Getting Involved with the Clang Project
Once you have checked out and built clang and played around with it, you might be wondering what you can do to make it better and contribute to its development. Alternatively, maybe you just want to follow the development of the project to see it progress.
Follow what's going on
Clang is a subproject of the LLVM Project, but has its own mailing lists because the communities have people with different interests. The two clang lists are:
- cfe-commits - This list is for patch submission/discussion.
- cfe-dev - This list is for everything else clang related (questions and answers, bug reports, etc).
If you are interested in clang only, these two lists should be all you need. If you are interested in the LLVM optimizer and code generator, please consider signing up for llvmdev and llvm-commits as well.
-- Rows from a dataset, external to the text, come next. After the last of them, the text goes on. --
(** * gcp-pubsub-create-topic: a shallow embedding of [src/index.ts] and
      [src/pubsub.ts], and the properties of its validators and of the
      create-or-skip orchestration.

    JavaScript strings are sequences of UTF-16 code units; they are modelled
    as lists of code units ([jsstring]), so that the two regular expressions
    and [JSON.parse] see exactly the units the engine sees. *)

From Stdlib Require Import ZArith NArith Ascii String DecimalString DecimalPos DecimalN.
From stdpp Require Import gmap list fin_maps.

Local Open Scope N_scope.
Local Open Scope list_scope.

#[local] Set Warnings "-clear-no-such-hyp".

(** ** Strings *)

Module Js.

(** A JavaScript string: its UTF-16 code units. *)
Abbreviation jsstring := (list N).

(** The code unit of an ASCII character, and the string of an ASCII literal. *)
Definition ch (a : ascii) : N := N_of_ascii a.

Definition lit (s : string) : jsstring := N_of_ascii <$> list_ascii_of_string s.

(** The double quote, U+0022. *)
Definition dq : jsstring := [34].

(** A literal written with apostrophes where the text has double quotes. *)
Definition quoted (s : string) : jsstring := (fun c => if c =? 39 then 34 else c) <$> lit s.

(** [c] lies in the range [lo-hi] of a character class. *)
Definition between (lo hi : ascii) (c : N) : bool := (ch lo <=? c) && (c <=? ch hi).

Definition is_ch (a : ascii) (c : N) : bool := c =? ch a.

(** [\d] (without the unicode flag it is [0-9]). *)
Definition digit (c : N) : bool := between "0" "9" c.

(** [a-zA-Z]. *)
Definition letter (c : N) : bool := between "a" "z" c || between "A" "Z" c.

(** [String.prototype.includes]. *)
Fixpoint starts_with (needle hay : jsstring) : bool :=
  match needle, hay with
  | [], _ => true
  | a :: needle', b :: hay' => (a =? b) && starts_with needle' hay'
  | _ :: _, [] => false
  end.

Fixpoint includes (needle hay : jsstring) : bool :=
  starts_with needle hay ||
  match hay with
  | [] => false
  | _ :: hay' => includes needle hay'
  end.

(** Decimal rendering of a non-negative integer, as [String(n)] gives it. *)
Definition decimal (n : N) : jsstring := lit (NilZero.string_of_uint (N.to_uint n)).

(** [s.repeat(n)]. *)
Fixpoint repeat_str (s : jsstring) (n : nat) : jsstring :=
  match n with
  | O => []
  | S n' => s ++ repeat_str s n'
  end.

(** [String.prototype.toLowerCase] on the code units below U+0100: [A-Z] and
    the Latin-1 capitals U+00C0-U+00DE (U+00D7, the multiplication sign, is
    not a letter) move up by 32. Units from U+0100 on are left in place, so
    the model is exact on Latin-1 text; no unit from U+0100 on lowers to one of
    the letters [t], [r], [u], [e], so a comparison of the result with
    ['true'] is exact on every text. *)
Definition lower_unit (c : N) : N :=
  if between "A" "Z" c then c + 32
  else if (192 <=? c) && (c <=? 222) && negb (c =? 215) then c + 32
  else c.

Definition toLowerCase (s : jsstring) : jsstring := lower_unit <$> s.
Lemma mapM_result_Throw_inv {A B} (f : A → result B) (xs : list A) (e : error) :
  mapM f xs = Throw e → ∃ x, x ∈ xs ∧ f x = Throw e.
Proof.
  induction xs as [|x xs IH].
  - done.
  - rewrite mapM_result_cons.
    destruct (f x) as [y|e'] eqn:Hx.
    + destruct (mapM f xs) as [ys'|e'] eqn:Hxs; [done|].
      intros [= ->]. destruct IH as (x' & Hin & Hx'); [done|].
      exists x'. split; [by constructor|done].
    + intros [= ->]. exists x. split; [by constructor|done].
Qed.

Lemma convertPart_cases (part : js) :
  if nullish part
  then convertPart part = Throw TypeError
  else ∃ part', convertPart part = Ok part'.
Proof.
  destruct (nullish part) eqn:Hpart.
  - unfold convertPart, get. by rewrite Hpart.
  - destruct (convertPart_defined part Hpart) as (part' & Hok & _). by exists part'.
Qed.

Lemma convertParts_cases (parts : list js) :
  if forallb (λ part, negb (nullish part)) parts
  then ∃ parts', mapM convertPart parts = Ok parts'
  else mapM convertPart parts = Throw TypeError.
Proof.
  induction parts as [|part parts IH].
  - by exists [].
  - rewrite mapM_result_cons. cbn [forallb].
    pose proof (convertPart_cases part) as Hpart.
    destruct (nullish part); cbn [negb andb].
    + by rewrite Hpart.
    + destruct Hpart as (part' & ->).
      destruct (forallb _ parts).
      * destruct IH as (parts' & ->). by eexists.
      * by rewrite IH.
Qed.

Lemma convertMessage_cases (m : js) :
  if convertible m
  then ∃ m', _convertMessage m = Ok m'
  else _convertMessage m = Throw TypeError.
Proof.
  unfold convertible, _convertMessage, get.
  destruct (nullish m); simpl; [done|].
  destruct (prop m "content") as [| |b|n|s|parts|fs]; simpl; try done.
  - by exists m.
  - pose proof (convertParts_cases parts) as Hparts.
    destruct (forallb _ parts).
    + destruct Hparts as (parts' & ->). by eexists.
    + by rewrite Hparts.
Qed.

(** X3.  [_convertMessage] returns a message exactly for the convertible
    ones: a value that is neither [null] nor [undefined], whose content is
    a string or an array without [null] and [undefined] entries.  On every
    other value it throws, and what it throws is always a TypeError. *)
Theorem convertMessage_succeeds_iff (m : js) :
  ((∃ m', _convertMessage m = Ok m') ↔ convertible m = true) ∧
  (_convertMessage m = Throw TypeError ↔ convertible m = false) ∧
  (∀ e, _convertMessage m = Throw e → e = TypeError).
Proof.
  pose proof (convertMessage_cases m) as Hcases.
  destruct (convertible m).
  - destruct Hcases as (m' & Hok). rewrite Hok. split_and!.
    + split; [done|]. by exists m'.
    + split; done.
    + done.
  - rewrite Hcases. split_and!.
    + split; [|done]. by intros (m' & ?).
    + done.
    + by intros e [= <-].
Qed.

(** ** Copies made by the spread syntax *)

Lemma field_not_in (fs : list (string * js)) (k : string) :
  k ∉ fs.*1 → field fs k = JUndef.
Proof.
  induction fs as [|[k' v] fs IH]; simpl; [done|].
  intros Hk. apply not_elem_of_cons in Hk as [Hne Hk].
  rewrite bool_decide_eq_false_2 by done. by apply IH.
Qed.

Lemma field_foldl_set_field (fs acc : list (string * js)) (k : string) :
  NoDup fs.*1 →
  field (foldl (λ o kv, set_field o kv.1 kv.2) acc fs) k =
    if bool_decide (k ∈ fs.*1) then field fs k else field acc k.
Proof.
  revert acc. induction fs as [|[k' v] fs IH]; intros acc Hnodup; simpl.
  - done.
  - apply NoDup_cons in Hnodup as [Hk' Hnodup].
    rewrite IH by done. destruct (decide (k' = k)) as [->|Hne].
    + rewrite (bool_decide_eq_false_2 _ Hk').
      rewrite bool_decide_eq_true_2 by constructor.
      rewrite bool_decide_eq_true_2 by done. apply field_set_field.
    + rewrite (bool_decide_eq_false_2 (k' = k)) by done.
      rewrite field_set_field_ne by done.
      destruct (decide (k ∈ fs.*1)) as [Hin|Hout].
      * rewrite !bool_decide_eq_true_2; [done|by constructor|done].
      * rewrite !bool_decide_eq_false_2; [done| |done].
        intros Hin. apply elem_of_cons in Hin as [->|Hin]; done.
Qed.

(** [{...o}] of an object has the properties of [o]. *)
Lemma field_spread_object (fs : list (string * js)) (k : string) :
  NoDup fs.*1 → field (spread [] (JObj fs)) k = field fs k.
Proof.
  intros Hnodup. unfold spread. simpl. rewrite field_foldl_set_field by done.
  case_bool_decide as Hin; [done|]. simpl. symmetry. by apply field_not_in.
Qed.
(** The whole outcome of the growth scorer on a gender the tables know. *)
Lemma calculate_growth_percentile_outcome (baby : Baby)
  (w h hc : option Q) (d : date) :
  recognized_gender baby ->
  let age := calculate_age_in_months (date_of_birth baby) d in
  ((h = None \/ (age <= 1)%Z) /\ (hc = None \/ age = 0%Z) ->
   exists r o,
     calculate_growth_percentile baby w h hc d = Ok (r ++ [("overall_percentile", o)]) /\
     dict_get String.eqb (r ++ [("overall_percentile", o)]) "overall_percentile" = Some o /\
     (absent_or_non_negative w -> absent_or_non_negative h ->
      absent_or_non_negative hc -> 0 <= o <= 97) /\
     (h = None -> hc = None ->
      match w with
      | Some _ => exists p, r = [("weight_percentile", p)] /\ o == p
      | None => r = [] /\ o = 50
      end)) /\
  (~ ((h = None \/ (age <= 1)%Z) /\ (hc = None \/ age = 0%Z)) ->
   calculate_growth_percentile baby w h hc d = Raise KeyError).
Proof.
  intros Hg age.
  rewrite (calculate_growth_percentile_recognized w h hc d Hg). cbv zeta.
  fold age.
  pose proof (calculate_age_in_months_nonneg (date_of_birth baby) d) as Hage.
  fold age in Hage.
  set (m := Z.min age 3).
  assert (Hm : (0 <= m <= 3)%Z) by (unfold m; lia).
  destruct (standards_for_defined Hg Hm) as [[wrow Hw] [Hh1 [Hh2 [Hc1 Hc2]]]].
  (* weight *)
  pose proof (@add_percentile_outcome WHO_WEIGHT_FOR_AGE (resolve_gender baby) m
                "weight_percentile" w [] (or_introl eq_refl)) as Sw.
  rewrite Hw in Sw.
  assert (exists r1,
            add_percentile WHO_WEIGHT_FOR_AGE (resolve_gender baby) m
              "weight_percentile" w [] = Ok r1 /\
            no_overall_key r1 /\
            (absent_or_non_negative w -> values_in_range r1) /\
            match w with
            | Some _ => exists p, r1 = [("weight_percentile", p)]
            | None => r1 = []
            end) as [r1 [E1 [K1 [V1 Shape1]]]].
  { destruct w as [wv|].
    - destruct Sw as [p [Ep [_ [Kp Vp]]]]; [discriminate|].
      exists [("weight_percentile", p)]. split; [exact Ep|].
      split; [apply Kp; constructor|]. split; [|eauto].
      intro Hv. apply Vp; [exact Hv | constructor].
    - exists []. split; [apply Sw; discriminate|].
      split; [constructor|]. split; [intros _; constructor | reflexivity]. }
  rewrite E1. cbn [bind].
  (* height *)
  pose proof (@add_percentile_outcome WHO_HEIGHT_FOR_AGE (resolve_gender baby) m
                "height_percentile" h r1 (or_intror (or_introl eq_refl))) as Sh.
  (* head circumference *)
  assert (Shc : forall r2, _) by
    (intro r2; exact (@add_percentile_outcome WHO_HEAD_CIRCUMFERENCE_FOR_AGE
                        (resolve_gender baby) m "head_percentile" hc r2
                        (or_intror (or_intror eq_refl)))).
  split.
  - intros [Hhok Hcok].
    assert (exists r2,
              add_percentile WHO_HEIGHT_FOR_AGE (resolve_gender baby) m
                "height_percentile" h r1 = Ok r2 /\
              no_overall_key r2 /\
              (absent_or_non_negative w -> absent_or_non_negative h ->
               values_in_range r2) /\
              (h = None -> r2 = r1)) as [r2 [E2 [K2 [V2 Shape2]]]].
    { destruct h as [hv|].
      - destruct Hhok as [Hn | Hle]; [discriminate|].
        destruct Hh1 as [hrow Hrow]; [unfold m; lia|].
        rewrite Hrow in Sh.
        destruct Sh as [p [Ep [_ [Kp Vp]]]]; [discriminate|].
        eexists. split; [exact Ep|]. split; [now apply Kp|].
        split; [|discriminate]. intros Hwv Hhv. apply Vp; [exact Hhv | now apply V1].
      - exists r1. split; [apply Sh; discriminate|]. split; [exact K1|].
        split; [intros Hwv _; now apply V1 | reflexivity]. }
    rewrite E2. cbn [bind].
    assert (exists r3,
              add_percentile WHO_HEAD_CIRCUMFERENCE_FOR_AGE (resolve_gender baby) m
                "head_percentile" hc r2 = Ok r3 /\
              no_overall_key r3 /\
              (absent_or_non_negative w -> absent_or_non_negative h ->
               absent_or_non_negative hc -> values_in_range r3) /\
              (hc = None -> r3 = r2)) as [r3 [E3 [K3 [V3 Shape3]]]].
    { specialize (Shc r2). destruct hc as [cv|].
      - destruct Hcok as [Hn | H0]; [discriminate|].
        destruct Hc1 as [crow Hrow]; [unfold m; lia|].
        rewrite Hrow in Shc.
        destruct Shc as [p [Ep [_ [Kp Vp]]]]; [discriminate|].
        eexists. split; [exact Ep|]. split; [now apply Kp|].
        split; [|discriminate]. intros Hwv Hhv Hcv. apply Vp; [exact Hcv | now apply V2].
      - exists r2. split; [apply Shc; discriminate|]. split; [exact K2|].
        split; [intros Hwv Hhv _; now apply V2 | reflexivity]. }
    rewrite E3. cbn [bind].
    destruct (overall_percentile_outcome K3) as [o [Eo [Ho [Vo [Single Empty]]]]].
    exists r3, o. split; [exact Eo|]. split; [exact Ho|]. split.
    + intros Hwv Hhv Hcv. apply Vo. now apply V3.
    + intros Hhn Hcn. rewrite (Shape3 Hcn), (Shape2 Hhn) in *.
      destruct w as [wv|].
      * destruct Shape1 as [p Hp]. exists p. split; [exact Hp|]. now apply (Single _ _ Hp).
      * split; [exact Shape1 | now apply Empty].
  - intro Hnot.
    destruct h as [hv|].
    + destruct (Z_le_gt_dec age 1) as [Hle | Hgt].
      * (* the height is placed, the head circumference is not *)
        destruct Hh1 as [hrow Hrow]; [unfold m; lia|].
        rewrite Hrow in Sh.
        destruct Sh as [p [Ep _]]; [discriminate|].
        rewrite Ep. cbn [bind]. specialize (Shc (r1 ++ [("height_percentile", p)])).
        destruct hc as [cv|]; [|exfalso; apply Hnot; auto].
        rewrite Hc2 in Shc by (unfold m; destruct (Z.eq_dec age 0);
                               [exfalso; apply Hnot; auto | lia]).
        rewrite Shc by discriminate. reflexivity.
      * rewrite Hh2 in Sh by (unfold m; lia).
        rewrite Sh by discriminate. reflexivity.
    + rewrite Sh by discriminate. cbn [bind]. specialize (Shc r1).
      destruct hc as [cv|]; [|exfalso; apply Hnot; auto].
      rewrite Hc2 in Shc by (unfold m; destruct (Z.eq_dec age 0);
                             [exfalso; apply Hnot; auto | lia]).
      rewrite Shc by discriminate. reflexivity.
Qed.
The best way to talk with other developers on the project is through the cfe-dev mailing list. The clang mailing list is a very friendly place and we welcome newcomers. In addition to the cfe-dev list, a significant amount of design discussion takes place on the cfe-commits mailing list. All of these lists have archives, so you can browse through previous discussions or follow the list development on the web if you prefer.
Open Projects
Here are a few tasks that are available for newcomers to work on, depending on what your interests are. This list is provided to generate ideas, it is not intended to be comprehensive. Please ask on cfe-dev for more specifics or to verify that one of these isn't already completed. :)
- Compile your favorite C/ObjC project with "clang -fsyntax-only": the clang type checker and verifier is quite close to complete (but not bug free!) for C and Objective C. We appreciate all reports of code that is rejected by the front-end, and if you notice invalid code that is not rejected by clang, that is also very important to us.
- Compile your favorite C project with "clang -emit-llvm": The clang to LLVM converter is getting more mature, so you may be able to compile it. If not, please let us know. Once it compiles it should run. If not, that's a bug :)
- Working on code generation for Objective C: -emit-llvm support for Objective C is basically non-existant at the time of this writing, this is a nice open project that can be tackled incrementally (one language feature at a time).
- Continue work on C++ support: Implementing all of C++ is a very big job, but there are lots of little things that can be done. Right now we support some small things like references and bool. We also support parsing of namespaces, but don't build ASTs for it. It would be straight-forward to implement support for representing namespaces, then add support for things like foo::bar::baz. Likewise, lots of other little pieces can be picked off and implemented.
- Improve target support: The current target interfaces are heavily stubbed out and need to be implemented fully. See the FIXME's in TargetInfo. Additionally, the actual target implementations (instances of TargetInfoImpl) also need to be completed. This includes defining builtin macros for linux targets and other stuff like that.
- Implement 'builtin' headers: GCC provides a bunch of builtin headers, such as stdbool.h, iso646.h, float.h, limits.h, etc. It also provides a bunch of target-specific headers like altivec.h and xmmintrin.h. clang will eventually need to provide its own copies of these (and there is a lot of improvement that can be made to the GCC ones!) that are clean-room implemented to avoid GPL taint.
- Implement a clang 'libgcc': As with the headers, clang (or a another related subproject of llvm) will need to implement the features that libgcc provides. libgcc provides a bunch of routines the code generator uses for "fallback" when the chip doesn't support some operation (e.g. 64-bit divide on a 32-bit chip). It also provides software floating point support and many other things. I don't think that there is a specific licensing reason to reimplement libgcc, but there is a lot of room for improvement in it in many dimensions.
If you hit a bug with clang, it is very useful for us if you reduce the code that demonstrates the problem down to something small. There are many ways to do this; ask on cfe-dev for advice.